General Aylmer’in Türk kuvvetlerini ciddi bir yenilgiye uğratma ve Kuttülammâre’deki İngiliz birliklerini kurtarma umutları yok olmuştu. Vadiikelâl’e çekilen İngiliz birlikleri takip edilip 11 Mart 1916’da Zemzir Muharebesi, ardından da Felâhiye mevzilerine çekilen Türk kuvvetlerine saldıran İngiliz birlikleriyle 5 Nisan ile 9 Nisan 1916 arasında İkinci ve Üçüncü Felâhiye Muharebeleri yapıldı. Felâhiye
cephesinde çarpışmalar devam ederken kuşatma altında tutulan Kuttülammâre’de de hayat şartları
ağırlaşmış, yiyecek ve cephane sıkıntısı başlamıştı. Irak İngiliz
Kuvvetleri Komutanı General Lake, Kuttülammâre’de kuşatma altında bulunan General Townshend’e gönderdiği telgrafta, bütün güçleriyle dayanmalarını, 15 Nisan’a kadar kurtarılacaklarını söylemişti. Townshend ise askerin günlük yiyeceğini azaltarak 21 Nisan’a kadar dayanabileceğini hesaplıyordu.


Tekrar toparlanan İngilizler, Beytiisa bölgesinde 17 ile 19 Nisan günlerinde saldırıya geçtiler. Beytiisa’yı Kurmay Albay Ali İhsan Bey’in komutasındaki 13. Kolordu kahramanca savundu ve karşı taarruza kalkıp İngilizler’e ağır kayıplar verdirdi. Savaşın son günü olan 19 Nisan’da 6. Ordu Komutanı Mareşal Von der Goltz, yakalandığı tifüs yüzünden öldü. Yerine rütbesi padişahın emriyle tuğgeneralliğe yükseltilen 18. Kolordu Komutanı Kurmay Albay Halil Bey, 18. Kolordu Komutanlığı’na da 6. Ordu Kurmay Başkanı Kurmay Albay Kâzım Karabekir atandı.

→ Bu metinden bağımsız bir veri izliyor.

(** A bucket is empty, or locked by a call that is writing its key, or it
    points to the slot of a call that has written its key and returned. *)
Definition bucket_ok (t : HashTableGPU) (pcs : Z -> insert_pc) (b : Z) : Prop :=
  entries t b = -1 \/
  (entries t b = -2 /\ exists tid i, 0 <= tid < N /\ pcs tid = AtWrite b i) \/
  (exists tid, 0 <= tid < N /\ entries t b = slot_of_call tid /\ pcs tid = AtReturn b /\
               stores t (slot_of_call tid) (key_of_call tid)).

Definition unpublished (t : HashTableGPU) (tid : Z) : Prop :=
  forall b, entries t b <> slot_of_call tid.

Definition pc_ok (t : HashTableGPU) (tid : Z) (pc : insert_pc) : Prop :=
  match pc with
  | AtCAS h =>
      0 <= h < 2 * cap /\ on_path t tid h /\ unpublished t tid
  | AtWrite h i =>
      0 <= h < 2 * cap /\ on_path t tid h /\ unpublished t tid /\
      entries t h = -2 /\ 0 <= i <= Z.of_nat pd /\
      (forall i', 0 <= i' < i ->
         keys t (slot_of_call tid * Z.of_nat pd + i') = key_of_call tid i')
  | AtCompare h c i =>
      0 <= h < 2 * cap /\ on_path t tid h /\ unpublished t tid /\
      entries t h = c /\ c <> -1 /\ c <> -2 /\ 0 <= i <= Z.of_nat pd /\
      (forall i', 0 <= i' < i -> keys t (c * Z.of_nat pd + i') = key_of_call tid i')
  | AtReturn h =>
      0 <= h < 2 * cap /\ on_path t tid h /\
      entries t h <> -1 /\ entries t h <> -2 /\ stores t (entries t h) (key_of_call tid)
  end.

Record racing_inv (st : HashTableGPU * (Z -> insert_pc)) : Prop := {
  ri_capacity : capacity (fst st) = cap;
  ri_buckets : forall b, bucket_ok (fst st) (snd st) b;
  ri_calls : forall tid, 0 <= tid < N -> pc_ok (fst st) tid (snd st tid);
  ri_lock : forall tid tid' h i i', 0 <= tid < N -> 0 <= tid' < N ->
    snd st tid = AtWrite h i -> snd st tid' = AtWrite h i' -> tid = tid'
}.

Lemma on_path_mono (t t' : HashTableGPU) (tid h : Z) :
  (forall b, entries t b <> -1 -> entries t' b <> -1) ->
  on_path t tid h -> on_path t' tid h.
Proof.
  intros M (d & E & P). exists d. split; [exact E|]. intros d' Hd. apply M, P, Hd.
Qed.

Lemma on_path_next (t : HashTableGPU) (tid h : Z) :
  entries t h <> -1 -> on_path t tid h -> on_path t tid (probe_next h).
Proof.
  intros Hh (d & E & P). exists (S d). split; [rewrite Nat.iter_succ; now rewrite E|].
  intros d' Hd. destruct (Nat.eq_dec d' d) as [->|Hne]; [now rewrite E|apply P; lia].
Qed.

Lemma slot_cell (s s' i i' : Z) :
  0 <= i < Z.of_nat pd -> 0 <= i' < Z.of_nat pd -> s <> s' ->
  s * Z.of_nat pd + i <> s' * Z.of_nat pd + i'.
Proof. intros Hi Hi' Hs E. apply Hs. nia. Qed.

(** **** What the access of one call leaves to the other calls *)

Section Frame.

Variable t t' : HashTableGPU.
Variable tid : Z.
Hypothesis tid_range : 0 <= tid < N.

(** The accessing call had not published its slot. *)
Hypothesis before : unpublished t tid.

(** The keys of the other slots are not written. *)
Hypothesis keys_frame :
  forall s i, 0 <= i < Z.of_nat pd -> s <> slot_of_call tid ->
    keys t' (s * Z.of_nat pd + i) = keys t (s * Z.of_nat pd + i).

Lemma stores_frame (s : Z) (k : Z -> Z) :
  s <> slot_of_call tid -> stores t s k -> stores t' s k.
Proof. intros Hs S i Hi. rewrite keys_frame by assumption. now apply S. Qed.

(** A bucket changes in one of two ways: it is locked, or the accessing
    call publishes its slot in the bucket that it had locked. *)
Variable locked_bucket : Z.
Hypothesis entries_frame :
  forall b, entries t' b = entries t b \/
            (entries t b = -1 /\ entries t' b = -2) \/
            (b = locked_bucket /\ entries t b = -2 /\ entries t' b = slot_of_call tid).

Lemma nonempty_frame (b : Z) : entries t b <> -1 -> entries t' b <> -1.
Proof.
  intros H. destruct (entries_frame b) as [E|[[E _]|(_ & _ & E)]].
  - now rewrite E.
  - contradiction.
  - rewrite E. pose proof (slots_nonneg tid tid_range). lia.
Qed.

Lemma published_frame (b : Z) :
  entries t b <> -1 -> entries t b <> -2 -> entries t' b = entries t b.
Proof.
  intros H1 H2. destruct (entries_frame b) as [E|[[E _]|(_ & E & _)]];
    [assumption|contradiction|contradiction].
Qed.

Lemma unpublished_frame (tid' : Z) :
  0 <= tid' < N -> tid' <> tid -> unpublished t tid' -> unpublished t' tid'.
Proof.
  intros R Hne U b. pose proof (slots_nonneg tid' R).
  destruct (entries_frame b) as [E|[[_ E]|(_ & _ & E)]]; rewrite E.
  - apply U.
  - lia.
  - intros S. apply Hne. now apply slots_distinct.
Qed.

Lemma pc_ok_frame (tid' : Z) (pc : insert_pc) :
  0 <= tid' < N -> tid' <> tid ->
  (forall i, pc <> AtWrite locked_bucket i) ->
  pc_ok t tid' pc -> pc_ok t' tid' pc.
Proof.
  intros R Hne Hl. pose proof (slots_nonneg tid' R) as Hs'.
  assert (Hsl : slot_of_call tid' <> slot_of_call tid)
    by (intros S; apply Hne; now apply slots_distinct).
  assert (PM : forall h, on_path t tid' h -> on_path t' tid' h)
    by (intros h; apply on_path_mono, nonempty_frame).
  destruct pc as [h|h i|h c i|h]; cbn [pc_ok].
  - intros (Hh & P & U).
    split; [exact Hh|]. split; [now apply PM|]. now apply unpublished_frame.
  - intros (Hh & P & U & E & Hi & K).
    split; [exact Hh|]. split; [now apply PM|]. split; [now apply unpublished_frame|].
    split; [|split; [exact Hi|]].
    + destruct (entries_frame h) as [E'|[[E' _]|(-> & _ & _)]].
      * now rewrite E'.
      * rewrite E in E'. discriminate.
      * exfalso. now apply (Hl i).
    + intros i' Hi'. rewrite keys_frame by (try assumption; lia). now apply K.
  - intros (Hh & P & U & E & C1 & C2 & Hi & K).
    split; [exact Hh|]. split; [now apply PM|]. split; [now apply unpublished_frame|].
    split; [rewrite published_frame; rewrite E; auto|].
    split; [exact C1|]. split; [exact C2|]. split; [exact Hi|].
    intros i' Hi'. rewrite keys_frame; [now apply K|lia|].
    rewrite <- E. apply before.
  - intros (Hh & P & E1 & E2 & S). rewrite (published_frame h E1 E2).
    split; [exact Hh|]. split; [now apply PM|]. split; [exact E1|]. split; [exact E2|].
    apply stores_frame; [apply before|exact S].
Qed.

(** A bucket that the access leaves as it is. *)
Lemma bucket_ok_frame (pcs pcs' : Z -> insert_pc) (b : Z) :
  entries t' b = entries t b ->
  (forall tid', tid' <> tid -> pcs' tid' = pcs tid') ->
  (forall i, pcs tid = AtWrite b i -> exists i', pcs' tid = AtWrite b i') ->
  (forall h, pcs tid <> AtReturn h) ->
  bucket_ok t pcs b -> bucket_ok t' pcs' b.
Proof.
  intros E Ho Hw Hr [B|[(B & tw & i & Rw & Pw)|(tp & Rp & B & Pp & S)]].
  - left. now rewrite E.
  - right. left. split; [now rewrite E|].
    destruct (Z.eq_dec tw tid) as [->|Hne].
    + destruct (Hw i Pw) as (i' & Pw'). exists tid, i'. auto.
    + exists tw, i. rewrite Ho by assumption. auto.
  - right. right. exists tp.
    assert (Hne : tp <> tid) by (intros ->; now apply (Hr b)).
    rewrite E, Ho by assumption.
    split; [exact Rp|]. split; [exact B|]. split; [exact Pp|].
    apply stores_frame; [|exact S]. rewrite <- B. apply before.
Qed.

End Frame.

(** **** One access keeps the invariant *)

Lemma racing_assemble (t t' : HashTableGPU) (pcs : Z -> insert_pc) (pc' : insert_pc)
    (tid hb : Z) :
  0 <= tid < N ->
  racing_inv (t, pcs) ->
  unpublished t tid ->
  capacity t' = capacity t ->
  (forall s i, 0 <= i < Z.of_nat pd -> s <> slot_of_call tid ->
     keys t' (s * Z.of_nat pd + i) = keys t (s * Z.of_nat pd + i)) ->
  (forall b, entries t' b = entries t b \/
             (entries t b = -1 /\ entries t' b = -2) \/
             (b = hb /\ entries t b = -2 /\ entries t' b = slot_of_call tid)) ->
  (forall h, pcs tid <> AtReturn h) ->
  pc_ok t' tid pc' ->
  (forall b, entries t' b <> entries t b -> bucket_ok t' (upd pcs tid pc') b) ->
  (forall b i, entries t' b = entries t b -> pcs tid = AtWrite b i ->
     exists i', pc' = AtWrite b i') ->
  (forall h i, pc' = AtWrite h i ->
     forall tid' i', 0 <= tid' < N -> tid' <> tid -> pcs tid' <> AtWrite h i') ->
  (forall tid' i, 0 <= tid' < N -> tid' <> tid -> pcs tid' <> AtWrite hb i) ->
  racing_inv (t', upd pcs tid pc').
Proof.
  intros R [C B P L] U Hc Hk He Hr Hpc Hchg Hw Hl Hhb. cbn [fst snd] in *.
  constructor; cbn [fst snd].
  - now rewrite Hc.
  - intros b. destruct (Z.eq_dec (entries t' b) (entries t b)) as [E|E]; [|now apply Hchg].
    apply (bucket_ok_frame t t' tid U Hk pcs (upd pcs tid pc') b E).
    + intros tid' Hne. now apply upd_other.
    + intros i Pw. rewrite upd_same. now apply (Hw b i).
    + exact Hr.
    + apply B.
  - intros tid' R'. destruct (Z.eq_dec tid' tid) as [->|Hne].
    + now rewrite upd_same.
    + rewrite upd_other by assumption.
      apply (pc_ok_frame t t' tid R U Hk hb He tid' (pcs tid') R' Hne).
      * intros i. now apply Hhb.
      * now apply P.
  - intros t1 t2 h i i' R1 R2.
    destruct (Z.eq_dec t1 tid) as [->|N1], (Z.eq_dec t2 tid) as [->|N2];
      rewrite ?upd_same, ?upd_other by assumption; intros E1 E2.
    + reflexivity.
    + exfalso. now apply (Hl h i E1 t2 i').
    + exfalso. now apply (Hl h i' E2 t1 i).
    + now apply (L t1 t2 h i i').
Qed.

Kuttülammâre’ye İngiliz hava kuvvetleri uçakla yiyecek atıyorlardı ama halk açlık yüzünden gruplar halinde şehirden dışarı çıkmaya başlamıştı. Göç gün geçtikçe artmış, beşerli-onarlı gruplar yerini artık yüzlerce kişilik gruplara bırakmıştı. Özellikle gece karanlığında sallarla Türk tarafına yapılan geçişler esnasında grupların arasına İngiliz ordusunda çarpışan Hintli askerler de karışıyordu. Açlık dayanılmaz boyutlara ulaşmıştı ve kuşatma altındaki askerlerle siviller zor şartlar altındaydılar. 6. Ordu Komutanlığından General Townshend’e şehirden çıkanlara bundan böyle ateş açılacağına dair bir yazı yazılmış ve gerekli tedbirleri alması istenmişti fakat kuşatma bitene kadar bu şekildeki kaçışlar devam etti.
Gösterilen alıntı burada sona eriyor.